(PROVIDED RECORDS)

(* ===== verification/Ledger.v ===== *)
(** * Ledger: producing blocks for the node's own accounts ([ledger/])

    [reqPool] models [ledger/req_pool.go], the listener that keeps the requests
    (send blocks) of every target account; [ledger] models [ledger/ledger.go].
    The ledger shares one [sync.RWMutex] with the pool; broadcasts are collected
    in the order they are sent. *)
From S2P Require Import Prelude.
From S2P Require Import Common.
From S2P Require Import HashCal.
From S2P Require Import Store.
From S2P Require Import Chain.
From S2P Require Import Reader.
From S2P Require Import Verifier.
From S2P Require Import BCPool.
From S2P Require Import Pools.
From S2P Require Import Sync.

(** ** Requests *)
Record Req := mkReq {
  ReqHash : string;
  acc : option AccountHashH;
  state : Z;                (* 0: dirty  1: confirmed  2: unconfirmed *)
  req_Amount : Z;
  req_From : string
}.

(** [reqPool.accounts]: the requests of every target account, by hash. *)
Definition reqPool : Type := gmap string (gmap string Req).
Definition newReqPool : reqPool := ∅.

Definition account (self : reqPool) (address : string) : option (gmap string Req) := self !! address.

Definition getReq (self : reqPool) (address sourceHash : string) : option Req :=
  match account self address with
  | None => None
  | Some reqs => reqs !! sourceHash
  end.

(** Write through the pointer [getReq] returned. *)
Definition put_req (self : reqPool) (address sourceHash : string) (r : Req) : reqPool :=
  match account self address with
  | None => self
  | Some reqs => <[address := <[sourceHash := r]> reqs]> self
  end.
Definition set_state (r : Req) (s : Z) : Req :=
  {| ReqHash := ReqHash r; acc := acc r; state := s; req_Amount := req_Amount r; req_From := req_From r |}.

Definition blockInsert (self : reqPool) (b : AccountStateBlock) : outcome reqPool :=
  if decide (a_BlockType b = SEND) then
    let req := {| ReqHash := Hash b; acc := None; state := 2; req_Amount := ModifiedAmount b;
                  req_From := From b |} in
    let reqs := match account self (To b) with None => ∅ | Some reqs => reqs end in
    Ret (<[To b := <[ReqHash req := req]> reqs]> self)
  else if decide (a_BlockType b = RECEIVED) then
    req ← deref (getReq self (To b) (SourceHash b)) "nil dereference";
    Ret (put_req self (To b) (SourceHash b)
      {| ReqHash := ReqHash req; acc := Some (NewAccountHashH (To b) (Hash b) (Height b)); state := 1;
         req_Amount := req_Amount req; req_From := req_From req |})
  else Ret self.

Definition blockRollback (self : reqPool) (b : AccountStateBlock) : outcome reqPool :=
  if decide (a_BlockType b = SEND) then
    req ← deref (getReq self (To b) (Hash b)) "nil dereference";
    Ret (put_req self (To b) (Hash b) (set_state req 0))
  else if decide (a_BlockType b = RECEIVED) then
    req ← deref (getReq self (To b) (SourceHash b)) "nil dereference";
    Ret (put_req self (To b) (SourceHash b) (set_state req 2))
  else Ret self.

#[export] Instance reqPool_ChainListener : ChainListener reqPool := {|
  AccountInsertCallback l address b := blockInsert l b;
  AccountRemoveCallback l address b := blockRollback l b
|}.

(** The requests of an account that are not confirmed. *)
Definition getReqs (order : gmap string Req -> list (string * Req)) (self : reqPool) (address : string)
    : list Req :=
  match account self address with
  | None => []
  | Some reqs => filter (fun req => state req <> 1) (snd <$> order reqs)
  end.

Definition confirmed (self : reqPool) (address sourceHash : string) : option AccountHashH :=
  match account self address with
  | None => None
  | Some reqs =>
      match reqs !! sourceHash with
      | Some req => if decide (state req = 1) then acc req else None
      | None => None
      end
  end.

(** ** The read-write mutex, as one goroutine uses it

    [Lock] and [RLock] block while a writer holds the mutex.  When it is the
    calling goroutine itself that holds it, nobody will ever release it: the call
    does not return. *)
Record RWMutex := mkRWMutex { writer : bool; readers : Z }.
Definition Lock (m : RWMutex) : outcome RWMutex :=
  if decide (writer m = true \/ 0 < readers m) then Diverge else Ret {| writer := true; readers := 0 |}.
Definition Unlock (m : RWMutex) : RWMutex := {| writer := false; readers := readers m |}.
Definition RLock (m : RWMutex) : outcome RWMutex :=
  if decide (writer m = true) then Diverge else Ret {| writer := false; readers := readers m + 1 |}.
Definition RUnlock (m : RWMutex) : RWMutex := {| writer := writer m; readers := readers m - 1 |}.

(** ** The ledger *)
Inductive broadcast :=
| BroadcastSnapshotBlocks (blocks : list SnapshotBlock)
| BroadcastAccountBlocks (address : string) (blocks : list AccountStateBlock).

Section ledger.
Context {St : Type} `{Stack St}.

Record ledger := mkLedger {
  bpool : pool St reqPool;      (* the pool and, in it, the block chain with the request pool *)
  rwMutex : RWMutex;
  sent : list broadcast
}.

Definition lbc (self : ledger) : Blockchain.blockchain St reqPool := bc (bpool self).

(** [NewLedger] and [Init] on a new block chain. *)
Definition NewLedger_Init : outcome ledger :=
  b ← (Blockchain.NewChain newReqPool : outcome (Blockchain.blockchain St reqPool));
  p ← NewPool_Init b;
  Ret {| bpool := set_bc p (Blockchain.SetChainListener b (Some newReqPool));
         rwMutex := mkRWMutex false 0; sent := [] |}.

Definition GetAccountBalance (self : ledger) (address : string) : Z :=
  match fst (reader_HeadAccount (lbc self) address) with
  | Some head => Amount head
  | None => 0
  end.

Definition send (self : ledger) (p : pool St reqPool) (m : RWMutex) (b : list broadcast) : ledger :=
  {| bpool := p; rwMutex := m; sent := sent self ++ b |}.

(** The pool's entry points take the read lock. *)
Definition locked_AddDirectSnapshotBlock (now : Z) (m : RWMutex) (p : pool St reqPool) (b : SnapshotBlock)
    : outcome (RWMutex * pool St reqPool * error) :=
  m ← RLock m;
  '(p, e) ← AddDirectSnapshotBlock now p b;
  Ret (RUnlock m, p, e).
Definition locked_AddDirectAccountBlock (now : Z) (m : RWMutex) (p : pool St reqPool) (address : string)
    (b : AccountStateBlock) : outcome (RWMutex * pool St reqPool * error) :=
  m ← RLock m;
  '(p, e) ← AddDirectAccountBlock now p address b;
  Ret (RUnlock m, p, e).

Definition MiningSnapshotBlock
    (order : gmap string (AccountChain.accountChain St) -> list (string * AccountChain.accountChain St))
    (now : Z) (self : ledger) (address : string) (timestamp : Z) : outcome (ledger * error) :=
  m ← Lock (rwMutex self);
  '(hashH, accounts, err) ← Blockchain.NextAccountSnapshot order (lbc self);
  match err with
  | Some err => Ret (send self (bpool self) (Unlock m) [], Some err)
  | None =>
      let b := NewSnapshotBlock (hh_Height hashH + 1) "" (hh_Hash hashH) address
                 (timestamp * 1000000000) accounts in
      let b := s_SetHash b (CalculateSnapshotHash b) in
      '(m, p, err) ← locked_AddDirectSnapshotBlock now m (bpool self) b;
      match err with
      | Some err => Ret (send self p (Unlock m) [], Some err)
      | None => Ret (send self p (Unlock m) [BroadcastSnapshotBlocks [b]], None)
      end
  end.

(** [RequestAccountBlock]: the send block, and its way to the chain. *)
Definition requestBlock (now : Z) (self : ledger) (from to : string) (amount : Z) : outcome AccountStateBlock :=
  let headAccount := fst (reader_HeadAccount (lbc self) from) in
  headSnapshot ← deref (fst (reader_HeadSnapshot (lbc self))) "nil dereference";
  let newBlock := NewAccountBlockFrom headAccount from now amount headSnapshot SEND from to "" (-1) in
  Ret (a_SetHash newBlock (CalculateAccountHash newBlock)).

Definition addOwnBlock (now : Z) (self : ledger) (address : string) (b : AccountStateBlock)
    : outcome (ledger * error) :=
  '(m, p, err) ← locked_AddDirectAccountBlock now (rwMutex self) (bpool self) address b;
  Ret (send self p m (match err with None => [BroadcastAccountBlocks address [b]] | Some _ => [] end), err).

Definition RequestAccountBlock (now : Z) (self : ledger) (from to : string) (amount : Z)
    : outcome (ledger * error) :=
  b ← requestBlock now self from to amount;
  addOwnBlock now self from b.

(** The received block that answers the send block [reqBlock]. *)
Definition responseBlock (now : Z) (self : ledger) (from to reqHash : string) (reqBlock : AccountStateBlock)
    : outcome AccountStateBlock :=
  let '(prevHeight, prevHash, prevAmount) :=
    match fst (reader_HeadAccount (lbc self) to) with
    | Some prev => (Height prev, Hash prev, Amount prev)
    | None => (-1, "", 0)
    end in
  snapshotBlock ← deref (fst (reader_HeadSnapshot (lbc self))) "nil dereference";
  let modifiedAmount := wrap64 (- ModifiedAmount reqBlock) in
  let b := NewAccountBlock (prevHeight + 1) "" prevHash to now (wrap64 (prevAmount + modifiedAmount))
             modifiedAmount (Height snapshotBlock) (Hash snapshotBlock) RECEIVED from to reqHash
             (Height reqBlock) in
  Ret (a_SetHash b (CalculateAccountHash b)).

Definition ResponseAccountBlock (now : Z) (self : ledger) (from to reqHash : string)
    : outcome (ledger * error) :=
  match reader_GetAccountByHash (lbc self) from reqHash with
  | None => Ret (self, Some ("not exist for account[" +:+ from +:+ "]block[" +:+ reqHash +:+ "]"))
  | Some b =>
      if decide (Hash b <> reqHash)
      then Ret (self, Some ("GetByHashError, ReqHash:" +:+ reqHash +:+ ", RealHash:" +:+ Hash b))
      else
        block ← responseBlock now self from to reqHash b;
        addOwnBlock now self to block
  end.

Definition ListRequest (order : gmap string Req -> list (string * Req)) (self : ledger) (address : string)
    : list Req := getReqs order (Blockchain.listenerState (lbc self)) address.

(** The blocks below the head, read one by one, then the head. *)
Fixpoint list_snapshots (bc : Blockchain.blockchain St reqPool) (i : Z) (n : nat)
    : outcome (list (option SnapshotBlock)) :=
  match n with
  | O => Ret []
  | S n =>
      b ← reader_GetSnapshotByHeight bc i;
      bs ← list_snapshots bc (i + 1) n;
      Ret (b :: bs)
  end.
Definition ListSnapshotBlock (self : ledger) : outcome (list (option SnapshotBlock)) :=
  match fst (reader_HeadSnapshot (lbc self)) with
  | None => Ret []
  | Some head =>
      blocks ← list_snapshots (lbc self) 0 (Z.to_nat (Height head));
      Ret (if decide (0 <= Height head) then blocks ++ [Some head] else blocks)
  end.

Definition ListAccountBlock (self : ledger) (address : string) : list (option AccountStateBlock) :=
  match fst (reader_HeadAccount (lbc self) address) with
  | None => []
  | Some head =>
      let blocks := map (fun i => reader_GetAccountByHeight (lbc self) address (Z.of_nat i))
                        (seq 0 (Z.to_nat (Height head))) in
      if decide (0 <= Height head) then blocks ++ [Some head] else blocks
  end.
End ledger.
Arguments ledger St : clear implicits.

(** ** The wallet ([wallet/wallet.go]) *)
Module Wallet.
Record wallet := mkWallet { accounts : gmap string string; current : string }.

Definition NewWallet : wallet := mkWallet ∅ "".

(** [Accounts]: the addresses, sorted ([sort.Strings] of distinct strings). *)
Definition Accounts (self : wallet) : list string := merge_sort string_le (map fst (map_to_list (accounts self))).

Definition SetCoinBase (self : wallet) (address : string) : wallet :=
  mkWallet (<[address := address]> (accounts self)) address.

Definition CoinBase (self : wallet) : wallet * string :=
  if decide (current self = "") then
    match Accounts self with
    | a :: _ => (mkWallet (accounts self) a, a)
    | [] => (self, "")
    end
  else (self, current self).

Definition CreateAccount (self : wallet) (address : string) : wallet * string :=
  (mkWallet (<[address := address]> (accounts self)) (current self), address).

Definition Sign {A} (self : wallet) (address : string) (data : A) : A := data.
End Wallet.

(End PROVIDED RECORDS)

All lines that contain the word "timestamp" should be copied from the listing.

    (now : Z) (self : ledger) (address : string) (timestamp : Z) : outcome (ledger * error) :=
                 (timestamp * 1000000000) accounts in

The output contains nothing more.